Try it
I'd like every line from the material below that has "induction" in it.

Excerpted records
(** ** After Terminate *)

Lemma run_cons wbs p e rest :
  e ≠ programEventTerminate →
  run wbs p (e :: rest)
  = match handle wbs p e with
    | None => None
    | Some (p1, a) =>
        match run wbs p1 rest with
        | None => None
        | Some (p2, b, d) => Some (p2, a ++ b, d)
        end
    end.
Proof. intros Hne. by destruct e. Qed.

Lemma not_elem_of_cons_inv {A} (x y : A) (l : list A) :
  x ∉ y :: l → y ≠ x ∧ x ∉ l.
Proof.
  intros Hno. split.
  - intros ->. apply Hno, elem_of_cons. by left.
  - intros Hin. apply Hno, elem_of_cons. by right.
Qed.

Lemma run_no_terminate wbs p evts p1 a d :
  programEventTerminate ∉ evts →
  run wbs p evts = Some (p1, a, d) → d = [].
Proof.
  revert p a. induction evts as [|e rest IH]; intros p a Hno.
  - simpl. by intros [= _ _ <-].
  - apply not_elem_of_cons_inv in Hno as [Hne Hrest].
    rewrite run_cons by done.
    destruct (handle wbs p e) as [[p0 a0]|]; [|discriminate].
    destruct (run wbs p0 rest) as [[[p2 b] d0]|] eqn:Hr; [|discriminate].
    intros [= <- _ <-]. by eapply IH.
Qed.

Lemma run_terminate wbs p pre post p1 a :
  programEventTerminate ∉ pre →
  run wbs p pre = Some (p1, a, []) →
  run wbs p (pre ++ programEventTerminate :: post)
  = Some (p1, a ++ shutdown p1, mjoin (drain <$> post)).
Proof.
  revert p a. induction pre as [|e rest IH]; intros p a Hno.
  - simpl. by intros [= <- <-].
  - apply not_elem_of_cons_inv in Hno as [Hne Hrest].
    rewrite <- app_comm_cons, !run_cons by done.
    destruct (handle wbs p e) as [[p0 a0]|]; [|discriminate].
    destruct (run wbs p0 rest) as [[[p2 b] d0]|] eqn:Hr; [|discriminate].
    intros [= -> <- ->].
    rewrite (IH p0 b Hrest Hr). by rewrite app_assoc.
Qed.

Answer to the exercise
  revert p a. induction evts as [|e rest IH]; intros p a Hno.
  revert p a. induction pre as [|e rest IH]; intros p a Hno.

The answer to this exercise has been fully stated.